What this task involves => Each line of the listing where the string "CloseHandle" appears is to be identified and copied.

------------------------------------------------

(* ===== verification/LeaseBackends.v ===== *)
(** The backends of the leases ([source/power/power_locker.cpp],
    [source/priority/priority_booster.cpp]): the calls of the system they make, and
    that with what is documented of those calls they keep the laws on which
    [PowerLocker] and [PriorityBooster] rely. *)

From S2P Require Import Prelude CommonError PowerLocker PriorityBooster.

Open Scope string_scope.
Open Scope list_scope.
Open Scope Z_scope.

(** ** Power requests *)

(** [POWER_REQUEST_TYPE] *)
Definition PowerRequestDisplayRequired : Z := 0.
Definition PowerRequestExecutionRequired : Z := 3.

Definition ToWin32Type (t : PowerLockType) : Z :=
  match t with
  | PowerLockType.ExecutionRequired => PowerRequestExecutionRequired
  | PowerLockType.DisplayRequired => PowerRequestDisplayRequired
  end.

(** [None] is a null or invalid handle; the text of the reason is UTF-16. *)
Class PowerApi (B : Type) := {
  power_error : B → Z;
  PowerCreateRequest : wstring → M B (option Z);
  PowerSetRequest : Z → Z → M B bool;
  PowerClearRequest : Z → Z → M B bool;
  CloseHandle : Z → M B unit
}.

Definition kMaxReasonChars : nat := 127.

Section PowerBackend.
Context {B : Type} `{SystemMessages, PowerApi B} (utf16 : string → wstring).

Definition power_call (op : string) (call : M B bool) : M B (Result unit) :=
  ok <-- call ;;
  if ok : bool then mret (Success tt)
  else λ b, (Failure (FromWin32 (u32 (power_error b)) op), b).

Definition Win32PowerRequestBackend : PowerRequestBackend B := {|
  CreateRequest reason :=
    created <-- PowerCreateRequest (take kMaxReasonChars (utf16 reason)) ;;
    match created with
    | Some h => mret (Success h)
    | None => λ b, (Failure (FromWin32 (u32 (power_error b)) "PowerCreateRequest"), b)
    end;
  SetRequest h t := power_call "PowerSetRequest" (PowerSetRequest h (ToWin32Type t));
  ClearRequest h t := power_call "PowerClearRequest" (PowerClearRequest h (ToWin32Type t));
  CloseRequest h := if negb (h =? 0) then CloseHandle h else mret tt
|}.
End PowerBackend.

(** ** Priorities *)

Definition PROCESS_QUERY_LIMITED_INFORMATION : Z := 0x1000.
Definition PROCESS_SET_INFORMATION : Z := 0x0200.
Definition SYNCHRONIZE : Z := 0x00100000.
Definition kMinProcessAccess : Z :=
  Z.lor (Z.lor PROCESS_QUERY_LIMITED_INFORMATION PROCESS_SET_INFORMATION) SYNCHRONIZE.

(** The creation time in its two halves, the higher one first. *)
Class PriorityApi (B : Type) := {
  priority_error : B → Z;
  OpenProcessHandle : Z → Z → M B (option Z);
  GetProcessTimes : Z → M B (option (Z * Z));
  GetPriorityClass : Z → M B Z;
  SetProcessPriorityClass : Z → Z → M B bool;
  CloseProcessHandle : Z → M B unit
}.

Section PriorityBackend.
Context {B : Type} `{SystemMessages, PriorityApi B}.

Definition creation_of (times : option (Z * Z)) : Z :=
  match times with
  | None => 0
  | Some (high, low) => Z.lor (Z.shiftl (u32 high) 32) (u32 low)
  end.

Definition Win32PriorityBackend : PriorityBackend B := {|
  OpenProcess pid :=
    opened <-- OpenProcessHandle kMinProcessAccess pid ;;
    match opened with
    | Some h => mret (Success h)
    | None => λ b, (Failure (FromWin32 (u32 (priority_error b)) "OpenProcess"), b)
    end;
  QueryCreationTime h := times <-- GetProcessTimes h ;; mret (creation_of times);
  QueryPriorityClass h := GetPriorityClass h;
  SetPriorityClass h c :=
    ok <-- SetProcessPriorityClass h c ;;
    if ok : bool then mret (Success tt)
    else λ b, (Failure (FromWin32 (u32 (priority_error b)) "SetPriorityClass"), b);
  CloseProcess h := if negb (h =? 0) then CloseProcessHandle h else mret tt
|}.
End PriorityBackend.

(** ** What is documented of the calls *)

(** The objects that are open and the requests in force, by their number. *)
Class PowerApiLaws (B : Type) `{PowerApi B} := {
  power_objects : B → gset Z;
  power_requests : B → gset (Z * Z);
  no_null_object b : 0 ∉ power_objects b;
  null_request b t : (0, t) ∉ power_requests b;
  create_some reason b h b' : PowerCreateRequest reason b = (Some h, b') →
    h ∉ power_objects b ∧ power_objects b' = {[h]} ∪ power_objects b ∧
    power_requests b' = power_requests b;
  create_none reason b b' : PowerCreateRequest reason b = (None, b') →
    power_objects b' = power_objects b ∧ power_requests b' = power_requests b;
  set_result h t b ok b' : PowerSetRequest h t b = (ok, b') →
    power_objects b' = power_objects b ∧
    power_requests b' = if ok then {[(h, t)]} ∪ power_requests b else power_requests b;
  clear_result h t b ok b' : PowerClearRequest h t b = (ok, b') →
    power_objects b' = power_objects b ∧
    power_requests b' = if ok then power_requests b ∖ {[(h, t)]} else power_requests b;
  close_result h b :
    power_objects (CloseHandle h b).2 = power_objects b ∖ {[h]} ∧
    power_requests (CloseHandle h b).2 = filter (λ r, r.1 ≠ h) (power_requests b)
}.

Definition FromWin32Type (n : Z) : option PowerLockType :=
  if n =? PowerRequestExecutionRequired then Some PowerLockType.ExecutionRequired
  else if n =? PowerRequestDisplayRequired then Some PowerLockType.DisplayRequired
  else None.

Lemma FromWin32Type_iff n t : FromWin32Type n = Some t ↔ n = ToWin32Type t.
Proof.
  unfold FromWin32Type, ToWin32Type, PowerRequestExecutionRequired, PowerRequestDisplayRequired.
  destruct (Z.eqb_spec n 3), (Z.eqb_spec n 0); destruct t; naive_solver lia.
Qed.

(** The requests of the two types the program knows. *)
Definition known_requests (s : gset (Z * Z)) : gset (Z * PowerLockType) :=
  set_omap (λ r, (λ t, (r.1, t)) <$> FromWin32Type r.2) s.

Lemma elem_of_known s h t : (h, t) ∈ known_requests s ↔ (h, ToWin32Type t) ∈ s.
Proof.
  unfold known_requests. rewrite elem_of_set_omap. split.
  - intros ([h' n] & Hin & E). cbn in E. apply fmap_Some in E as (t' & E & [= -> ->]).
    apply FromWin32Type_iff in E as ->. done.
  - intros Hin. exists (h, ToWin32Type t). split; [done|]. cbn. apply fmap_Some. exists t.
    split; [|done]. by apply FromWin32Type_iff.
Qed.

Lemma ToWin32Type_inj t t' : ToWin32Type t = ToWin32Type t' → t = t'.
Proof. by destruct t, t'. Qed.

Section PowerLaws.
Context {B : Type} `{SystemMessages} `{PowerApiLaws B} (utf16 : string → wstring).
#[local] Existing Instance Win32PowerRequestBackend.

(** The backend keeps the laws the locker is proved against: each request of the
    program is one of the system of that type and no other. *)
#[export] Instance power_backend_laws : @PowerRequestLaws B (Win32PowerRequestBackend utf16).
Proof.
  refine (@Build_PowerRequestLaws B (Win32PowerRequestBackend utf16) power_objects
            (λ b, known_requests (power_requests b)) _ _ _ _ _ _ _); cbn; unfold power_call, mthen, mret.
  - intros reason b h b'. destruct (PowerCreateRequest _ b) as [[h0|] b1] eqn:E; [|done].
    intros [= <- <-]. apply create_some in E as (Hn & Ho & Hr). rewrite Ho, Hr. split_and!; try done.
    intros ->. apply (no_null_object b1). rewrite Ho. set_solver.
  - intros reason b e b'. destruct (PowerCreateRequest _ b) as [[h0|] b1] eqn:E; [done|].
    intros [= _ <-]. apply create_none in E as [Ho Hr]. by rewrite Ho, Hr.
  - intros h t b u b'. destruct (PowerSetRequest _ _ b) as [[] b1] eqn:E; [|done]. intros [= _ <-].
    apply set_result in E as [Ho Hr]. split; [done|]. rewrite Hr. apply set_eq. intros [h' t'].
    rewrite elem_of_union, !elem_of_known, elem_of_union, !elem_of_singleton.
    split; (intros [E|?]; [left|by right]); [|congruence].
    injection E as -> Et%ToWin32Type_inj. by rewrite Et.
  - intros h t b e b'. destruct (PowerSetRequest _ _ b) as [[] b1] eqn:E; [done|]. intros [= _ <-].
    apply set_result in E as [Ho Hr]. by rewrite Ho, Hr.
  - intros h t b u b'. destruct (PowerClearRequest _ _ b) as [[] b1] eqn:E; [|done]. intros [= _ <-].
    apply clear_result in E as [Ho Hr]. split; [done|]. rewrite Hr. apply set_eq. intros [h' t'].
    rewrite elem_of_difference, !elem_of_known, elem_of_difference, !elem_of_singleton.
    split; intros [? Hn]; (split; [done|]); contradict Hn; [by injection Hn as -> ->|].
    injection Hn as -> Et%ToWin32Type_inj. by rewrite Et.
  - intros h t b e b'. destruct (PowerClearRequest _ _ b) as [[] b1] eqn:E; [done|]. intros [= _ <-].
    apply clear_result in E as [Ho Hr]. by rewrite Ho, Hr.
  - intros h b. destruct (Z.eqb_spec h 0) as [->|Hh]; cbn.
    + split; [pose proof (no_null_object b); set_solver|]. apply set_eq. intros [h t].
      rewrite elem_of_filter, elem_of_known. cbn. split; [|by intros [_ ?]]. intros Hin. split; [|done].
      intros ->. by apply (null_request b (ToWin32Type t)).
    + destruct (close_result h b) as [Ho Hr]. split; [done|]. rewrite Hr. apply set_eq. intros [h' t].
      by rewrite elem_of_filter, !elem_of_known, elem_of_filter.
Defined.
End PowerLaws.

(** Handles of processes, and for each the process it is for; a class is no
    number 0, the answer of a query that fails. *)
Class PriorityApiLaws (B : Type) `{PriorityApi B} := {
  process_handles : B → gset Z;
  process_of : Z → B → Z;
  class_in : Z → B → Z;
  born : Z → Z;
  still (b b' : B) : Prop :=
    process_handles b' = process_handles b ∧
    (∀ h, h ∈ process_handles b → process_of h b' = process_of h b) ∧
    ∀ p, class_in p b' = class_in p b;
  no_null_handle b : 0 ∉ process_handles b;
  open_some access pid b h b' : OpenProcessHandle access pid b = (Some h, b') →
    h ∉ process_handles b ∧ process_handles b' = {[h]} ∪ process_handles b ∧
    (∀ h, h ∈ process_handles b → process_of h b' = process_of h b) ∧
    ∀ p, class_in p b' = class_in p b;
  open_none access pid b b' : OpenProcessHandle access pid b = (None, b') → still b b';
  times_result h b r b' : h ∈ process_handles b → GetProcessTimes h b = (r, b') →
    (∀ high low, r = Some (high, low) → is_u32 high ∧ is_u32 low ∧
       born (process_of h b) = high * 2 ^ 32 + low) ∧ still b b';
  class_result h b c b' : h ∈ process_handles b → GetPriorityClass h b = (c, b') →
    (c = 0 ∨ c = class_in (process_of h b) b) ∧ still b b';
  class_set h c b b' : h ∈ process_handles b → SetProcessPriorityClass h c b = (true, b') →
    process_handles b' = process_handles b ∧
    (∀ h, h ∈ process_handles b → process_of h b' = process_of h b) ∧
    ∀ p, class_in p b' = if decide (p = process_of h b) then c else class_in p b;
  class_kept h c b b' : SetProcessPriorityClass h c b = (false, b') → still b b';
  closed_result h b :
    process_handles (CloseProcessHandle h b).2 = process_handles b ∖ {[h]} ∧
    (∀ h', h' ∈ process_handles b → h' ≠ h →
       process_of h' (CloseProcessHandle h b).2 = process_of h' b) ∧
    ∀ p, class_in p (CloseProcessHandle h b).2 = class_in p b
}.

Lemma creation_of_halves high low : is_u32 high → is_u32 low →
  creation_of (Some (high, low)) = high * 2 ^ 32 + low.
Proof.
  intros Hh Hl. unfold creation_of. rewrite !u32_small by done. unfold is_u32 in *.
  rewrite Z.lor_comm, lor_shiftl_add by lia. lia.
Qed.

Section PriorityLawsProof.
Context {B : Type} `{SystemMessages} `{PriorityApiLaws B}.
#[local] Existing Instance Win32PriorityBackend.

(** The backend keeps the laws the booster is proved against. *)
#[export] Instance priority_backend_laws : @PriorityLaws B Win32PriorityBackend.
Proof.
  refine (@Build_PriorityLaws B Win32PriorityBackend process_handles process_of class_in born
            _ _ _ _ _ _ _); cbn; unfold mthen, mret.
  - intros pid b h b'. destruct (OpenProcessHandle _ pid b) as [[h0|] b1] eqn:E; [|done].
    intros [= <- <-]. apply open_some in E as (Hn & Hh & Hp & Hc). split_and!; try done.
    intros ->. apply (no_null_handle b1). rewrite Hh. set_solver.
  - intros pid b e b'. destruct (OpenProcessHandle _ pid b) as [[h0|] b1] eqn:E; [done|].
    intros [= _ <-]. exact (open_none _ _ _ _ E).
  - intros h b t b' Hh. destruct (GetProcessTimes h b) as [r b1] eqn:E. intros [= <- <-].
    apply (times_result _ _ _ _ Hh) in E as [Hr Hs]. split; [|exact Hs].
    destruct r as [[high low]|]; [|by left]. right. destruct (Hr high low eq_refl) as (? & ? & Hb).
    by rewrite creation_of_halves, Hb.
  - intros h b c b' Hh E. exact (class_result _ _ _ _ Hh E).
  - intros h c b u b' Hh. destruct (SetProcessPriorityClass h c b) as [[] b1] eqn:E; [|done].
    intros [= _ <-]. exact (class_set _ _ _ _ Hh E).
  - intros h c b e b'. destruct (SetProcessPriorityClass h c b) as [[] b1] eqn:E; [done|].
    intros [= _ <-]. exact (class_kept _ _ _ _ E).
  - intros h b. destruct (Z.eqb_spec h 0) as [->|Hh]; cbn; [|apply closed_result].
    pose proof (no_null_handle b). split; [set_solver|done].
Defined.
End PriorityLawsProof.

------------------------------------------------

Finished task =>
  CloseHandle : Z → M B unit
  CloseRequest h := if negb (h =? 0) then CloseHandle h else mret tt
    power_objects (CloseHandle h b).2 = power_objects b ∖ {[h]} ∧
    power_requests (CloseHandle h b).2 = filter (λ r, r.1 ≠ h) (power_requests b)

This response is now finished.